Per U. M.A. AJI, J.S.C.
ADDRESSES OF COUNSEL – WHETHER ADDRESSES OF COUNSEL ARE AN ESSENTIAL PART OF THE TRIAL
“Section 294(1) of the 1999 Constitution (as amended) contemplated written address or Counsel’s address to be part of the criminal trial or proceedings, when it provides that: Section 294 (1) Every Court established under this Constitution shall deliver its decision in writing not later than ninety days after the conclusion of evidence and final addresses and furnish all parties to the cause or matter determined with duly authenticated copies of the decision within seven days of the delivery thereof. Per Nnaemeka-Agu, JSC in Ndu V. State (1990) LPELR-1975(SC) (P. 45, Paras. A-C) relying on Obodo v. Olomu & Anor (1987) 3 N.W.L.R. (Pt.59) 111, at p. 123-124, re-iterated this point thus: …this Court has stated before, the addresses of Counsel are an essential part of the trial. That can be the only possible inference from the fact that the constitution itself used the conclusion of addresses as a very important determinant of the time limit for delivery of judgments under Section 258 of the Constitution of 1979. See also State V. Lawal (2013) 7 NWLR (PT. 1354) at PP.585, wherein this Honourable Court held that “addresses by parties or their Counsel are an integral part of the hearing or trial of an accused person.”
Per U. M. A. AJI, J.S.C.
CRIMINAL TRIAL – ESSENCE OF THE PRESENCE OF AN ACCUSED PERSON THROUGHOUT HIS TRIAL
“The essence of the presence of an accused throughout his trial is to afford him an adequate opportunity to play his statutory role and liberty to respond at every stage of the proceedings personally or through a legal practitioner of his own choice for the purpose of ensuring fair hearing.

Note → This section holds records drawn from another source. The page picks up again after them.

(** ** What a list names *)

Definition no_space (s : string) : bool := str_forallb (λ c, negb (is_space c)) s.
(** A reference that the patterns can give: no white space, up to a newline at
    the end, where Python's [$] also matches *)
Definition plain (r : string) : Prop := r ≠ "" ∧ no_space r = true.
Definition ref_ok (r : string) : Prop := plain r ∨ ∃ r', plain r' ∧ r = r' +:+ newline.
(** The reference as a line *)
Definition bare (r : string) : string := rstrip_of is_space r.
Definition comment (line : string) : bool := startswith line "#".
(** The text holds comments and blank lines only. *)
Definition remark (s : string) : bool := forallb (λ l, tidy l && negb (is_listed l)) (lines s).

Lemma no_space_tidy s : no_space s = true → tidy s = true.
Proof.
  intros H. apply str_eqb_eq. induction s as [|c s IH]; [done|]. cbn in H. apply andb_true_iff in H as [Hc Hs].
  rewrite rstrip_cons, (IH Hs). destruct s; [|done]. by destruct (is_space c).
Qed.
Lemma no_space_no_newline s : no_space s = true → contains newline s = false.
Proof.
  induction s as [|c s IH]; [done|]. intros [Hc Hs]%andb_true_iff.
  change (startswith (String c s) newline || contains newline s = false). rewrite (IH Hs), orb_false_r.
  unfold startswith, newline. cbn [drop_prefix]. destruct (Ascii.eqb "010" c) eqn:E; [|done].
  by apply Ascii.eqb_eq in E as <-.
Qed.
Lemma lines_plain r : no_space r = true → lines r = [r].
Proof. intros H. apply (str_split_none "010"). by apply no_space_no_newline. Qed.

Lemma lines_ref r : ref_ok r → forallb tidy (lines r) = true ∧
  List.filter is_listed (lines r) = (if comment (bare r) then [] else [bare r]) ∧ plain (bare r).
Proof.
  assert (∀ r, plain r → is_listed r = negb (comment r)) as Hl.
  { intros r' [Hne _]. unfold is_listed. destruct (str_eqb r' "") eqn:E; [by apply str_eqb_eq in E|done]. }
  intros [Hp|(r' & Hp & ->)]; pose proof (no_space_tidy _ (proj2 Hp)) as Ht; pose proof Ht as Ht'; apply str_eqb_eq in Ht'.
  - unfold bare. rewrite lines_plain, Ht' by apply Hp. cbn [forallb List.filter]. rewrite Ht, Hl by done.
    split_and!; [done|by destruct (comment r)|done].
  - unfold bare. rewrite rstrip_newline, Ht'. change (r' +:+ newline) with (r' +:+ newline +:+ ""). rewrite lines_app, lines_plain by apply Hp.
    cbn [forallb List.filter app]. rewrite Ht, Hl by done. split_and!; [done|by destruct (comment r')|done].
Qed.
Lemma remark_lines s : remark s = true → forallb tidy (lines s) = true ∧ List.filter is_listed (lines s) = [].
Proof.
  unfold remark. induction (lines s) as [|l k IH]; [done|]. cbn. intros [[-> Hl%negb_true_iff]%andb_true_iff Hk]%andb_true_iff.
  rewrite Hl. by apply IH.
Qed.

(** The text of the parts, when each part is tidy *)
Lemma listed_finished L : L ≠ [] → rstrip_of is_space (str_join newline L) ≠ "" →
  (∀ s, s ∈ L → forallb tidy (lines s) = true) →
  listed (finished L) = concat (map (λ s, List.filter is_listed (lines s)) L).
Proof.
  intros HL Hne Ht. unfold listed, finished. rewrite splitlines_end by done.
  rewrite listed_rstrip; rewrite lines_join by done.
  - clear. induction L as [|s L IH]; [done|]. cbn. by rewrite List.filter_app, IH.
  - clear Hne HL. induction L as [|s L IH]; [done|]. cbn. rewrite forallb_app, Ht by left. apply IH.
    intros t Hin. apply Ht. by right.
Qed.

The above has been reinforced and backed by the provision of the law that tried the Respondent. Section 210 of the Criminal Procedure Law, Ogun State, (pari materia with Section 210 of the Criminal Procedure Act) provides that: Every accused person shall subject to the provisions of Section 100 and of Subsection (2) of Section 223, be present in Court during the whole of his trial unless he misconducts himself by so interrupting the proceedings or otherwise as to render their continuance in his presence impracticable.
Per U. M.A. AJI, J.S.C.
“The law is indeed well settled that fair hearing within the meaning of Section 36(1) of the Constitution of Federal Republic of Nigeria, 1999 (as amended), means a trial or hearing conducted according to all legal rules formulated to ensure that justice is done to the parties. It requires the observation or observance of the twin pillars of the rules of natural justice, namely audi alterem partem and nemo judex in causa sua. These rules, the obligation to hear the other side of a dispute or the right of a party in dispute to be heard, is so basic and fundamental a principle of our adjudicatory system in the determination of disputes that it cannot be compromised on any ground. See Per Peter-Odili, JSC in Eye V. FRN (2018) LPELR-43599(SC) (P. 28-30, Para. A).
Per U. M.A. AJI, J.S.C.
The proceedings of 20/11/2015 having been fundamentally flawed on account of the trial Court’s failure to adhere to this law and the rule of natural justice of the Respondent’s right to fair hearing jeopardized and marred the proceedings since written/oral address or Counsel’s address is part and parcel of the trial of the Respondent, whose presence is required throughout until judgment. “It is an essential principle of criminal law and practice in Nigeria that the trial of an accused person for an offence has to be conducted in the presence of the accused…” See State V. Lawal (2013) 7 NWLR (PT.1354) at PP.586 For the trial Court to lighten the importance of the presence of the accused person (the Respondent) throughout his trial including address stage is lamentable and must be discouraged. “The addresses, I hold, are not directed at the Court alone. The purport of the address by a party is to let the Court and his adversary know what his summing up is on the facts and the law as revealed by the evidence before the Court. Therefore it is a wrong supposition for a trial Court to believe that an address at the close of a party’s case is meant for it alone; the other side, throughout the trial of a case must not be blinded from what his adversary relies upon”. See Per Salihu Modibbo Alfa Belgore, JSC in Forcabos Ovo Obodo V. Stafford Olomu & Anor (1987) LPELR-2189 (SC) (P.12, PARAS. B-D).
Per U. M.A. AJI, J.S.C.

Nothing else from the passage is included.